As the years passed, my home filled to the brim with children. I’d married my high school sweet heart, the father of my daughter, and given birth to three boys. Then, I adopted another son from a family friend. I nurtured each of my boys with utmost care. I made mud pies. I climbed trees. I read stories of fantasy and adventure. I drew pictures of superheroes. While I reveled in motherhood, I always felt another child was missing.
On a warm spring day, the phone rang. When I answered it, the voice on the other end sounded strikingly familiar, like a younger version of myself and I knew. It was my twelve-year-old daughter. After all these years, she hadn’t forgotten about me. When she asked if she could meet me in person, my heart erupted in joyous celebration.
On the day my daughter and her adoptive parents were scheduled to arrive, I waited by the front door, watching and wondering, Did she look like me? Did she know how much I love her? A car pulled up in our driveway and a petite girl with pale skin, long flowing blond hair and light blue eyes stepped outside. I marveled at her loveliness. Then, I ran to her and held her close, running my fingers through her long hair. I held her hand in mine and said, “I’ve missed you.”
“I’ve missed you, too,” she said.
My husband embraced her and the three of us rejoiced over our reunion. We introduced our daughter to her siblings. The boys beamed with pride at their big sister and fought over who would sit next to her at the dinner table. Later, I found a quiet moment with my daughter and asked if she had read the book. “I know every page by heart,” she said softly. I silently rejoiced. She remarked how similar we looked as babies. She noticed we both loved to swim and dance. She memorized the words inside my letter.
I fought back tears when I had to say goodbye again two days later. I wrapped my arms around my daughter and assured her the love I’d communicated in the book had never ceased, and, in fact, continued to grow through the years. Despite my heartache to see her go, I had hope we’d meet again.

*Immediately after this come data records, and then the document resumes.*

(* ===== verification/LockfScan.v ===== *)
(** * Byte-range locks: the scan for conflicts

    What lf_scan finds in the sorted list of ranges, and what lf_wakeup does to
    the requests that wait. *)

From stdpp Require Import prelude list strings gmap sorting.
From S2P Require Import Prelude.
From S2P Require Import Tailq.
From S2P Require Import Lockf.
From S2P Require Import LockfLists.
From S2P Require Import LockfClip.
From S2P Require Import LockfEffect.
Open Scope Z_scope.

Section Scan.
Context (lk0 : lockf) (K : list nat) (lk : lockf) (out : list nat) (R : elems).
Hypothesis HK : NoDup K.
Hypothesis HR : repr lk0 K lk out R.
Hypothesis Hsort : StronglySorted le_start R.
Context (own : option nat) (type s e : Z).
Hypothesis Hse : s <= e.

(** A range that overlaps the request. *)
Definition meets (r : lockf_range) : Prop := lf_start r <= e /\ s <= lf_end r.

(** A range of another owner that the request has to wait for. *)
Definition conflicts (r : lockf_range) : Prop :=
  lf_owner r <> own /\ meets r /\ type <> F_UNLCK /\ (type = F_WRLCK \/ lf_type r = F_WRLCK).

Definition peaceful (D : elems) : Prop := Forall (fun p => ~ conflicts p.2) D.

(** The first and the last of our ranges that overlap. *)
Definition hit (r : lockf_range) : Prop := lf_owner r = own /\ meets r.

Definition found (D : elems) (fm lm : option nat) : Prop :=
  match fm, lm with
  | None, None => own_apart own s e D
  | Some f, Some l =>
      exists A fr, own_apart own s e A /\ hit fr /\
      ((f = l /\ exists C, D = A ++ (f, fr) :: C /\ own_apart own s e C) \/
       (exists X lr C, D = A ++ (f, fr) :: X ++ (l, lr) :: C /\ hit lr /\ own_apart own s e C))
  | _, _ => False
  end.

(** The insertion point, in the part of the list that was seen. *)
Definition ip_ok (D : elems) (ip : option nat) : Prop :=
  match ip with
  | None => below s D
  | Some i => exists D1 r D2, D = D1 ++ (i, r) :: D2 /\ below s D1 /\ s <= lf_start r
  end.

Lemma ip_step D i r ip :
  ip_ok D ip ->
  ip_ok (D ++ [(i, r)]) (if same ip None && (lf_start r >=? s) then Some i else ip).
Proof.
  unfold same. destruct ip as [j |]; cbn [ip_ok].
  - intros (D1 & rj & D2 & -> & H1 & H2). rewrite bool_decide_false by done. cbn.
    exists D1, rj, (D2 ++ [(i, r)]). by rewrite <- app_assoc.
  - intros H. rewrite bool_decide_true, Z.geb_leb by done. cbn [andb].
    destruct (Z.leb_spec s (lf_start r)); cbn [ip_ok].
    + exists D, r, []. done.
    + apply Forall_app_2; [done |]. by constructor.
Qed.

Lemma found_step_miss D i r fm lm :
  (lf_owner r = own -> lf_end r < s \/ e < lf_start r) ->
  found D fm lm -> found (D ++ [(i, r)]) fm lm.
Proof.
  intros Hr. assert (forall C, own_apart own s e C -> own_apart own s e (C ++ [(i, r)])) as Hap.
  { intros C HC. apply Forall_app_2; [done |]. by constructor. }
  destruct fm as [f |], lm as [l |]; cbn [found]; auto.
  intros (A & fr & HA & Hh & [(-> & C & -> & HC) | (X & lr & C & -> & Hl & HC)]); exists A, fr; split_and!; try done.
  - left. split; [done |]. exists (C ++ [(i, r)]). rewrite <- app_assoc. auto.
  - right. exists X, lr, (C ++ [(i, r)]). rewrite <- app_assoc. cbn. rewrite <- app_assoc. auto.
Qed.

Lemma found_step_hit D i r fm lm :
  hit r -> found D fm lm -> found (D ++ [(i, r)]) (if same fm None then Some i else fm) (Some i).
Proof.
  intros Hr. assert (own_apart own s e []) as Hnil by constructor.
  destruct fm as [f |], lm as [l |]; cbn [found]; try done; unfold same.
  - rewrite bool_decide_false by done.
    intros (A & fr & HA & Hh & [(-> & C & -> & HC) | (X & lr & C & -> & Hl & HC)]);
      exists A, fr; split_and!; try done; right.
    + exists C, r, []. by rewrite <- app_assoc.
    + exists (X ++ (l, lr) :: C), r, []. rewrite <- app_assoc. cbn. by rewrite <- app_assoc.
  - rewrite bool_decide_true by done. intros HD. exists D, r. split_and!; try done. left. split; [done |]. by exists [].
Qed.

(** The rest of a sorted list after a range that starts past the request. *)
Lemma past_apart C : Forall (fun p => e < lf_start p.2) C -> own_apart own s e C /\ peaceful C.
Proof.
  intros H. split; eapply Forall_impl; try exact H; intros p Hp; cbn in *.
  - by right.
  - intros (_ & (? & ?) & _). lia.
Qed.

Lemma found_past C : Forall (fun p => e < lf_start p.2) C -> forall D fm lm, found D fm lm -> found (D ++ C) fm lm.
Proof.
  induction 1 as [| [i r] C Hp _ IH]; intros D fm lm HD; [by rewrite app_nil_r |].
  replace (D ++ (i, r) :: C) with ((D ++ [(i, r)]) ++ C) by (by rewrite <- app_assoc).
  apply IH, found_step_miss; [| done]. intros _. by right.
Qed.

Lemma ip_past C i D : ip_ok D (Some i) -> ip_ok (D ++ C) (Some i).
Proof. intros (D1 & r & D2 & -> & ?). exists D1, r, (D2 ++ C). by rewrite <- app_assoc. Qed.

Lemma lf_scan_ok S : forall D ip fm lm,
  R = D ++ S -> ip_ok D ip -> found D fm lm -> peaceful D ->
  exists ip' fm' lm' cf, lf_scan lk own type s e S.*1 ip fm lm = Done (ip', fm', lm', cf) /\
    match cf with
    | Some i => exists r, (i, r) ∈ R /\ conflicts r
    | None => ip_ok R ip' /\ found R fm' lm' /\ peaceful R
    end.
Proof.
  induction S as [| [i r] S IH]; intros D ip fm lm E Hip Hf Hp.
  { exists ip, fm, lm, None. rewrite app_nil_r in E. subst D. by split. }
  cbn [fmap list_fmap lf_scan fst]. pose proof HR as HR'. rewrite E in HR'.
  rewrite (repr_deref _ _ _ _ _ _ _ _ HR'), bind_Done_l.
  pose proof (ip_step D i r ip Hip) as Hip'. set (ip1 := if _ && _ then _ else ip) in *.
  assert (R = (D ++ [(i, r)]) ++ S) as E' by (by rewrite <- app_assoc).
  assert (~ conflicts r -> peaceful (D ++ [(i, r)])) as Hp'.
  { intros Hc. apply Forall_app_2; [done |]. by constructor. }
  destruct (Z.ltb_spec (lf_end r) s).
  { apply IH with (D := D ++ [(i, r)]); try done.
    - apply found_step_miss; [| done]. by left.
    - apply Hp'. intros (_ & [? ?] & _). lia. }
  rewrite Z.gtb_ltb. destruct (Z.ltb_spec e (lf_start r)).
  { exists ip1, fm, lm, None. split; [done |].
    assert (Forall (fun p => e < lf_start p.2) ((i, r) :: S)) as Hpast.
    { constructor; [done |]. rewrite E in Hsort. apply sorted_mid_above in Hsort.
      eapply Forall_impl; [exact Hsort |]. cbn. intros. lia. }
    split_and!.
    - rewrite E'. destruct ip1 as [j |] eqn:Ej; [by apply ip_past |]. exfalso.
      cbn [ip_ok] in Hip'. apply Forall_app in Hip' as [_ Hip']. inversion Hip'; subst. cbn in *. lia.
    - rewrite E. by apply found_past.
    - rewrite E. apply Forall_app_2; [done |]. by apply past_apart. }
  rewrite same_owned. pose proof (owned_spec own r) as Ho. destruct (owned own r).
  { apply IH with (D := D ++ [(i, r)]); try done.
    - by eapply found_step_hit.
    - apply Hp'. by intros []. }
  destruct (negb (type =? F_UNLCK) && ((type =? F_WRLCK) || (lf_type r =? F_WRLCK))) eqn:Ec.
  - exists ip1, fm, lm, (Some i). split; [done |]. exists r. split; [rewrite E; set_solver |].
    apply andb_true_iff in Ec as [E1 E2]. zbool. apply orb_true_iff in E2. rewrite !Z.eqb_eq in E2. done.
  - apply IH with (D := D ++ [(i, r)]); try done.
    + apply found_step_miss; [| done]. done.
    + apply Hp'. intros (_ & _ & E1 & E2). apply andb_false_iff in Ec as [Ec | Ec]; zbool; [done |]. naive_solver.
Qed.

(** The scan of the whole list. *)
Lemma lf_scan_spec :
  exists ip fm lm cf, lf_scan lk own type s e (lf_range lk) None None None = Done (ip, fm, lm, cf) /\
    match cf with
    | Some i => exists r, (i, r) ∈ R /\ conflicts r
    | None =>
        (exists I1 I2, R = I1 ++ I2 /\ below s I1 /\ above s I2 /\ ip = head I2.*1) /\
        found R fm lm /\ peaceful R
    end.
Proof.
  rewrite (rp_range _ _ _ _ _ HR).
  destruct (lf_scan_ok R [] None None None) as (ip & fm & lm & cf & E & H); try done; try constructor.
  exists ip, fm, lm, cf. split; [done |]. destruct cf; [done |]. destruct H as (H1 & H2 & H3). split_and!; try done.
  destruct ip as [i |]; cbn [ip_ok] in H1.
  - destruct H1 as (D1 & r & D2 & ER & HD1 & Hr). exists D1, ((i, r) :: D2). split_and!; try done.
    constructor; [done |]. pose proof Hsort as Hs. rewrite ER in Hs. apply sorted_mid_above in Hs.
    eapply Forall_impl; [exact Hs |]. cbn. intros. lia.
  - exists R, []. split_and!; [by rewrite app_nil_r | done | constructor | done].
Qed.
End Scan.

When my daughter turned sixteen, we visited her hometown and enjoyed a dinner together.
At seventeen, she visited our home where we explored the city and indulged in pedicures. I watched as my daughter and son bonded in my kitchen while baking a double-layer chocolate cake. They laughed while licking icing from the red plastic bowl.
At eighteen, my daughter came along with my sons and husband on a family trip to the Gulf Shores. We toured New Orleans, ate beignets and listened to jazz.
We had weekly phone calls, sharing about each other’s lives.
Today, my daughter is in college. While I cannot erase the years of separation, we’ve found ways to celebrate new milestones. Hiking in the mountains. Shopping for clothes. Watching movies. Sipping coffee and sharing stories. I am content knowing the book’s message of my unconditional love for my daughter has endured over the years. Its contents bound the two of us together in ways I never imagined. Instead of holding the book, I now hold my daughter’s hand.